PROBLEM TO WORK ON:
Below is a listing; return it in full, exactly as it appears.

-- DATA follows --

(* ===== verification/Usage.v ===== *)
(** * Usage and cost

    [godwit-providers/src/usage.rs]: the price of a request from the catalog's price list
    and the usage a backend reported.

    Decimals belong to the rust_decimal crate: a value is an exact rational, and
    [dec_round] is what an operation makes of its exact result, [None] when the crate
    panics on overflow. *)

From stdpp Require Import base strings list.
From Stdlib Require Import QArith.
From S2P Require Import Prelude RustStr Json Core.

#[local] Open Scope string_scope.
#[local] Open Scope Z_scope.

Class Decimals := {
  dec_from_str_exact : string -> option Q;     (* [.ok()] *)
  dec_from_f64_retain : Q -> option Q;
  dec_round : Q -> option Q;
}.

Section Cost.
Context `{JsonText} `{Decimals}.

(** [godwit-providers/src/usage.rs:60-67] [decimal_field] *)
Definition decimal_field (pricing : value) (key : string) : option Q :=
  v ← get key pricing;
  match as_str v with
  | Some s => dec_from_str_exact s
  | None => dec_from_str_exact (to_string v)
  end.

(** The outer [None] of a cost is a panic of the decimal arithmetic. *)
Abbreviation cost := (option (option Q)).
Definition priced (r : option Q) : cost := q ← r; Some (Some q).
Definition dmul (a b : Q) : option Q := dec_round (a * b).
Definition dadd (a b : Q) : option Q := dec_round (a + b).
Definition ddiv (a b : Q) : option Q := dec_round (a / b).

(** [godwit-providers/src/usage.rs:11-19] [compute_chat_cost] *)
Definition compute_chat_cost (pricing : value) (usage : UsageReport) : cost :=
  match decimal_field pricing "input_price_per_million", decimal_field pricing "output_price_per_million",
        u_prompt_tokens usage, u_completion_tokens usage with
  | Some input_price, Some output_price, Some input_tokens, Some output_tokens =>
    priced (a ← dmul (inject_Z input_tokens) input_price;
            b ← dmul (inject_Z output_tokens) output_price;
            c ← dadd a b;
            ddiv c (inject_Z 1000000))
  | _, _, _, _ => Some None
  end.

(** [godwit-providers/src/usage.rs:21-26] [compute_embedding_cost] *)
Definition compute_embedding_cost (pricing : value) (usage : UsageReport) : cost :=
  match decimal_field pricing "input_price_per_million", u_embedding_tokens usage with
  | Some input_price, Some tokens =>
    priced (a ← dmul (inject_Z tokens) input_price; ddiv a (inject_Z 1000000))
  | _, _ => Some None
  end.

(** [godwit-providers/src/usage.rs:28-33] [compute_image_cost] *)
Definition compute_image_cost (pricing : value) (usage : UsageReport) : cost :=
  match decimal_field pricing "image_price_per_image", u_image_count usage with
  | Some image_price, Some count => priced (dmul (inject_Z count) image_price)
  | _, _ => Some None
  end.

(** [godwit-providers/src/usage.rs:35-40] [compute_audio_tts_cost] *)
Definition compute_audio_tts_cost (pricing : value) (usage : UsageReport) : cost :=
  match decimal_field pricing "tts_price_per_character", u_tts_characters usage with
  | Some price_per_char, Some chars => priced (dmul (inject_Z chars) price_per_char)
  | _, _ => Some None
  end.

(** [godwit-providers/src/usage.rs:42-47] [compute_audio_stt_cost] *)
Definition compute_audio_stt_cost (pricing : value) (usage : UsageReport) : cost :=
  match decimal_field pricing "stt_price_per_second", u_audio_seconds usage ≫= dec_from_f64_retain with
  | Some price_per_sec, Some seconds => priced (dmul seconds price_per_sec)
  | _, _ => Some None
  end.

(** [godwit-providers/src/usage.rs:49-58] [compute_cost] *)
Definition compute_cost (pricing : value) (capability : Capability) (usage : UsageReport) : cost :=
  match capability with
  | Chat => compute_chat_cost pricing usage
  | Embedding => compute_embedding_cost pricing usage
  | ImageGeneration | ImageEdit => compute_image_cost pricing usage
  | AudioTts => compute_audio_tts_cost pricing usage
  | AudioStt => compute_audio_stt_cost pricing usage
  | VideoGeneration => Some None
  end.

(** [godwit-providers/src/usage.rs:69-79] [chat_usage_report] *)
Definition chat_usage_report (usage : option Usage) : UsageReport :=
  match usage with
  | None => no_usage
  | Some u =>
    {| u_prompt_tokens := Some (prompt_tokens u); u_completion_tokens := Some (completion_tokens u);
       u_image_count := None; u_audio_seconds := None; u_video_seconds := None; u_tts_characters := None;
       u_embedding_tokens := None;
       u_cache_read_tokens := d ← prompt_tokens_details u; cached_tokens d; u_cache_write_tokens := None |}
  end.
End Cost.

-- DATA concluded --

RESULT OF THIS TASK:
(* ===== verification/Usage.v ===== *)
(** * Usage and cost

    [godwit-providers/src/usage.rs]: the price of a request from the catalog's price list
    and the usage a backend reported.

    Decimals belong to the rust_decimal crate: a value is an exact rational, and
    [dec_round] is what an operation makes of its exact result, [None] when the crate
    panics on overflow. *)

From stdpp Require Import base strings list.
From Stdlib Require Import QArith.
From S2P Require Import Prelude RustStr Json Core.

#[local] Open Scope string_scope.
#[local] Open Scope Z_scope.

Class Decimals := {
  dec_from_str_exact : string -> option Q;     (* [.ok()] *)
  dec_from_f64_retain : Q -> option Q;
  dec_round : Q -> option Q;
}.

Section Cost.
Context `{JsonText} `{Decimals}.

(** [godwit-providers/src/usage.rs:60-67] [decimal_field] *)
Definition decimal_field (pricing : value) (key : string) : option Q :=
  v ← get key pricing;
  match as_str v with
  | Some s => dec_from_str_exact s
  | None => dec_from_str_exact (to_string v)
  end.

(** The outer [None] of a cost is a panic of the decimal arithmetic. *)
Abbreviation cost := (option (option Q)).
Definition priced (r : option Q) : cost := q ← r; Some (Some q).
Definition dmul (a b : Q) : option Q := dec_round (a * b).
Definition dadd (a b : Q) : option Q := dec_round (a + b).
Definition ddiv (a b : Q) : option Q := dec_round (a / b).

(** [godwit-providers/src/usage.rs:11-19] [compute_chat_cost] *)
Definition compute_chat_cost (pricing : value) (usage : UsageReport) : cost :=
  match decimal_field pricing "input_price_per_million", decimal_field pricing "output_price_per_million",
        u_prompt_tokens usage, u_completion_tokens usage with
  | Some input_price, Some output_price, Some input_tokens, Some output_tokens =>
    priced (a ← dmul (inject_Z input_tokens) input_price;
            b ← dmul (inject_Z output_tokens) output_price;
            c ← dadd a b;
            ddiv c (inject_Z 1000000))
  | _, _, _, _ => Some None
  end.

(** [godwit-providers/src/usage.rs:21-26] [compute_embedding_cost] *)
Definition compute_embedding_cost (pricing : value) (usage : UsageReport) : cost :=
  match decimal_field pricing "input_price_per_million", u_embedding_tokens usage with
  | Some input_price, Some tokens =>
    priced (a ← dmul (inject_Z tokens) input_price; ddiv a (inject_Z 1000000))
  | _, _ => Some None
  end.

(** [godwit-providers/src/usage.rs:28-33] [compute_image_cost] *)
Definition compute_image_cost (pricing : value) (usage : UsageReport) : cost :=
  match decimal_field pricing "image_price_per_image", u_image_count usage with
  | Some image_price, Some count => priced (dmul (inject_Z count) image_price)
  | _, _ => Some None
  end.

(** [godwit-providers/src/usage.rs:35-40] [compute_audio_tts_cost] *)
Definition compute_audio_tts_cost (pricing : value) (usage : UsageReport) : cost :=
  match decimal_field pricing "tts_price_per_character", u_tts_characters usage with
  | Some price_per_char, Some chars => priced (dmul (inject_Z chars) price_per_char)
  | _, _ => Some None
  end.

(** [godwit-providers/src/usage.rs:42-47] [compute_audio_stt_cost] *)
Definition compute_audio_stt_cost (pricing : value) (usage : UsageReport) : cost :=
  match decimal_field pricing "stt_price_per_second", u_audio_seconds usage ≫= dec_from_f64_retain with
  | Some price_per_sec, Some seconds => priced (dmul seconds price_per_sec)
  | _, _ => Some None
  end.

(** [godwit-providers/src/usage.rs:49-58] [compute_cost] *)
Definition compute_cost (pricing : value) (capability : Capability) (usage : UsageReport) : cost :=
  match capability with
  | Chat => compute_chat_cost pricing usage
  | Embedding => compute_embedding_cost pricing usage
  | ImageGeneration | ImageEdit => compute_image_cost pricing usage
  | AudioTts => compute_audio_tts_cost pricing usage
  | AudioStt => compute_audio_stt_cost pricing usage
  | VideoGeneration => Some None
  end.

(** [godwit-providers/src/usage.rs:69-79] [chat_usage_report] *)
Definition chat_usage_report (usage : option Usage) : UsageReport :=
  match usage with
  | None => no_usage
  | Some u =>
    {| u_prompt_tokens := Some (prompt_tokens u); u_completion_tokens := Some (completion_tokens u);
       u_image_count := None; u_audio_seconds := None; u_video_seconds := None; u_tts_characters := None;
       u_embedding_tokens := None;
       u_cache_read_tokens := d ← prompt_tokens_details u; cached_tokens d; u_cache_write_tokens := None |}
  end.
End Cost.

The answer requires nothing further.